╭─ Extracted records
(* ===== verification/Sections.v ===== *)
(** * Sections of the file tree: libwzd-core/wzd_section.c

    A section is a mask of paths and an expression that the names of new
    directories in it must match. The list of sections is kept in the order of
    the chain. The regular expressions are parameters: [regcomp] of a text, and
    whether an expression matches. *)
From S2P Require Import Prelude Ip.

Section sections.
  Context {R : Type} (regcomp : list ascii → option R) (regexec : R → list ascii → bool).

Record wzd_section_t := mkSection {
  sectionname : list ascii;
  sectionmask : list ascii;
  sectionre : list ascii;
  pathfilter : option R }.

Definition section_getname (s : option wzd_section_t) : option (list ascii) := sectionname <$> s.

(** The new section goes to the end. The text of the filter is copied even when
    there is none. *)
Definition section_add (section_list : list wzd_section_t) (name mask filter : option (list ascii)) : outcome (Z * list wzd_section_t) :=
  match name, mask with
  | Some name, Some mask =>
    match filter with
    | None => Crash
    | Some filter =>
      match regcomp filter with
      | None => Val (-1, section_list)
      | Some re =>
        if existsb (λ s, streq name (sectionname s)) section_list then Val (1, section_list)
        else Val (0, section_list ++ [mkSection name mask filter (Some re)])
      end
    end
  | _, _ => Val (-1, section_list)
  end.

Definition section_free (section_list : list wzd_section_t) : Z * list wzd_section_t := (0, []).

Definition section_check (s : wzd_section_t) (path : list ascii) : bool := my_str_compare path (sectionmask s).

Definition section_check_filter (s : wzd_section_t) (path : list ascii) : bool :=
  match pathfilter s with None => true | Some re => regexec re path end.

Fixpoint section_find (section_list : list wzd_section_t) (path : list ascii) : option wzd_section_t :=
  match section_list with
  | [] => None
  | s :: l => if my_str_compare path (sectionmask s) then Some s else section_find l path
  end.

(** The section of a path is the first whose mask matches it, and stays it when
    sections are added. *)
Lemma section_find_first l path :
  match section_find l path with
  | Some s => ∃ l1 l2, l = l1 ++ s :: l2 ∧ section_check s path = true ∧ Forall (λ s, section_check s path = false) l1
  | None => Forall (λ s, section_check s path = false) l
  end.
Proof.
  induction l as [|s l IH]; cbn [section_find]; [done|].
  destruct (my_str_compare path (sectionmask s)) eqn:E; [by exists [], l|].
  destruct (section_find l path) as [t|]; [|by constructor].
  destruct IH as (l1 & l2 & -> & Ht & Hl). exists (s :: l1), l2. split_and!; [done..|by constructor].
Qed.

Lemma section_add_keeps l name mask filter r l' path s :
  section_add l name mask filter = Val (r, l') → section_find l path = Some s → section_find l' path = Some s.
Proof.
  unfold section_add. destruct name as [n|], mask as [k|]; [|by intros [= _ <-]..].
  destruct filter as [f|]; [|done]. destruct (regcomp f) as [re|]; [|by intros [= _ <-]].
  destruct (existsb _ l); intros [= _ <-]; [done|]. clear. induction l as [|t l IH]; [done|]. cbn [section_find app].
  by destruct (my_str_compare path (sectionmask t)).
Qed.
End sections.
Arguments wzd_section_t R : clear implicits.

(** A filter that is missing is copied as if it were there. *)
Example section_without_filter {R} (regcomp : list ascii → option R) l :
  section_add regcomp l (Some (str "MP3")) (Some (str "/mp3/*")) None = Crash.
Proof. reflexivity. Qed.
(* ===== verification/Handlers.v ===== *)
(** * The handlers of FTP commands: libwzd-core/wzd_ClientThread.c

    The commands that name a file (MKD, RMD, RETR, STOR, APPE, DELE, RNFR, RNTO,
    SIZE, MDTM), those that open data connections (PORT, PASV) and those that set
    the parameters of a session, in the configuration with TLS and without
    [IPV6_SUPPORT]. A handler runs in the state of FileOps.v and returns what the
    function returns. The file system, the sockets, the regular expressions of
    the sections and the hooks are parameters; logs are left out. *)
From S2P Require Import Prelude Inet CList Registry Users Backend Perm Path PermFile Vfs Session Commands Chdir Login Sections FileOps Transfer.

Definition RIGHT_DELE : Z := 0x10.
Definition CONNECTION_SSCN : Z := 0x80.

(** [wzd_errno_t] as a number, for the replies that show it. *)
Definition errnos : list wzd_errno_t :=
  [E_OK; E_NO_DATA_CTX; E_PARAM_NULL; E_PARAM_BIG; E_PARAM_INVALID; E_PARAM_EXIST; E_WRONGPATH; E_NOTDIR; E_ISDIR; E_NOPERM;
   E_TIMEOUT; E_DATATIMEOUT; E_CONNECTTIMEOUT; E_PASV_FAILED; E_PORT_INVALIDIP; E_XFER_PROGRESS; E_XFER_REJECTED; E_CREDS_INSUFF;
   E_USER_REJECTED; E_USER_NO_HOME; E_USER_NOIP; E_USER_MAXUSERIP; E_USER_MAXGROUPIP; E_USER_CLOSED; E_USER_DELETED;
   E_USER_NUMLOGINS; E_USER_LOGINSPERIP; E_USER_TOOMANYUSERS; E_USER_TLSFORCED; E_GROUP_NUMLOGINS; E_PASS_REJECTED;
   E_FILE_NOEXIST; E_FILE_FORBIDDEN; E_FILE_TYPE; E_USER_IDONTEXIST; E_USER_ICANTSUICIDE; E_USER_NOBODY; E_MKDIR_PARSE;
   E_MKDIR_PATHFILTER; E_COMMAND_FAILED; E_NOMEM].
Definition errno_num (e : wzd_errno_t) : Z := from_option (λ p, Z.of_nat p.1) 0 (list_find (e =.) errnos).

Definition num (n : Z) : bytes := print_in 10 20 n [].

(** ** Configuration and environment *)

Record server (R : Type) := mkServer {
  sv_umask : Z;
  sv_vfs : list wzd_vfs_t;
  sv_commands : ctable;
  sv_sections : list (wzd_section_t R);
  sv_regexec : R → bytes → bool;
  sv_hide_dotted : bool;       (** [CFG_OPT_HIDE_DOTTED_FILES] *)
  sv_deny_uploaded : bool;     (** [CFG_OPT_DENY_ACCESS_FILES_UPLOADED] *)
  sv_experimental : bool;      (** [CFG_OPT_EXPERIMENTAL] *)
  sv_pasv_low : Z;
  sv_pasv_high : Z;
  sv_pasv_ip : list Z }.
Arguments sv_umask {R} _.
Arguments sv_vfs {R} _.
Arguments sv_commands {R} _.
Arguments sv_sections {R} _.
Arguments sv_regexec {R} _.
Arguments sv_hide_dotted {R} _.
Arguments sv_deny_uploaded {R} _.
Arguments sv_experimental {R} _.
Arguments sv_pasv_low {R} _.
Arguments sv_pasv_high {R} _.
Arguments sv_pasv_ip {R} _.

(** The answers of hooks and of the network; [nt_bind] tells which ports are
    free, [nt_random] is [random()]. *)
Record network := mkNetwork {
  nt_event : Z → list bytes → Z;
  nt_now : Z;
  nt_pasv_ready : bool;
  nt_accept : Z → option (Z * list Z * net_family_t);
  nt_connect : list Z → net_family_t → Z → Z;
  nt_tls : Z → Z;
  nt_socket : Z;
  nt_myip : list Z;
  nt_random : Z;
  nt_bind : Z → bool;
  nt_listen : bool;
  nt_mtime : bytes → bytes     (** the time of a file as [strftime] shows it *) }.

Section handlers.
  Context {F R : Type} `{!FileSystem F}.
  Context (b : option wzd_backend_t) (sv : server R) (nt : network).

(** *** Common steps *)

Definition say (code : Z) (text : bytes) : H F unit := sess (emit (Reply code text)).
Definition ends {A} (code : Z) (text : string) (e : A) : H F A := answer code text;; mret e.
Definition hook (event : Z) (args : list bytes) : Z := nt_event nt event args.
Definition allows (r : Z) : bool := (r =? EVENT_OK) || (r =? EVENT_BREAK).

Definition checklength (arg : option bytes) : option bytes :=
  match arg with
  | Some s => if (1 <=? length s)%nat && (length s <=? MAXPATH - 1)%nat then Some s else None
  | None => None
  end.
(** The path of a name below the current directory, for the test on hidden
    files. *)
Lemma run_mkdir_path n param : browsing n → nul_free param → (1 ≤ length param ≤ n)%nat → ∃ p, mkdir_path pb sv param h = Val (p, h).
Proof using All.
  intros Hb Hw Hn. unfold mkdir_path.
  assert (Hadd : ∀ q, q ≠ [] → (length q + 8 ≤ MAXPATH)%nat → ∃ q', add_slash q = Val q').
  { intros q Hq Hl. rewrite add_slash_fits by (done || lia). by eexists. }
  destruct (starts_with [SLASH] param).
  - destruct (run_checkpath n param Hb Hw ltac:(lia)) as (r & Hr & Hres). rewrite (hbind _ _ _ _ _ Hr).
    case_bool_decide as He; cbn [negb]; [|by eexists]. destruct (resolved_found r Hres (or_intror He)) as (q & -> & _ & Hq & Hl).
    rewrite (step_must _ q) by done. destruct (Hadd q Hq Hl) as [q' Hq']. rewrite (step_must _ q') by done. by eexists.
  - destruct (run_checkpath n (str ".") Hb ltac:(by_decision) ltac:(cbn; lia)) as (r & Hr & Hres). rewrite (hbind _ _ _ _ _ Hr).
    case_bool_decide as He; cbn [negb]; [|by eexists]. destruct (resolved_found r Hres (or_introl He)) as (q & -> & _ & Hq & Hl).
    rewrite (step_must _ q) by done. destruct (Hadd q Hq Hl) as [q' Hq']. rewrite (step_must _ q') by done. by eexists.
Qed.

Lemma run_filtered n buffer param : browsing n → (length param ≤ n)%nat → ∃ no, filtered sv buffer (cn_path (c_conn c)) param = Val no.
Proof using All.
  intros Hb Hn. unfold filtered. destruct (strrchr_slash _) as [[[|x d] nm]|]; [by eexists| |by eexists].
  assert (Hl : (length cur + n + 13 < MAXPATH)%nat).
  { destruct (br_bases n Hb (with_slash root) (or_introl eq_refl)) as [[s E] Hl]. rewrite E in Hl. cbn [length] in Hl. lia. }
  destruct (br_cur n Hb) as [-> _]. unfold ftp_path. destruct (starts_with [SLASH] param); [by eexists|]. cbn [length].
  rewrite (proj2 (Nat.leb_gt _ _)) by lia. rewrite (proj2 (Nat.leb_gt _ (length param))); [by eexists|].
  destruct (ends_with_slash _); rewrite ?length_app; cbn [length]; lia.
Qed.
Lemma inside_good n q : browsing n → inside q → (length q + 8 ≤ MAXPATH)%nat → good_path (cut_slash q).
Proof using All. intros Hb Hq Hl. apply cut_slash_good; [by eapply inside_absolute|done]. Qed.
╰─
**What is being asked**
Taking the entries above, print exactly the lines starting at the line with "(* ===== verification/Handlers.v ===== *)" and ending at the line with "[IPV6_SUPPORT]. A handler", both included.

**Problem solution**
(* ===== verification/Handlers.v ===== *)
(** * The handlers of FTP commands: libwzd-core/wzd_ClientThread.c

    The commands that name a file (MKD, RMD, RETR, STOR, APPE, DELE, RNFR, RNTO,
    SIZE, MDTM), those that open data connections (PORT, PASV) and those that set
    the parameters of a session, in the configuration with TLS and without
    [IPV6_SUPPORT]. A handler runs in the state of FileOps.v and returns what the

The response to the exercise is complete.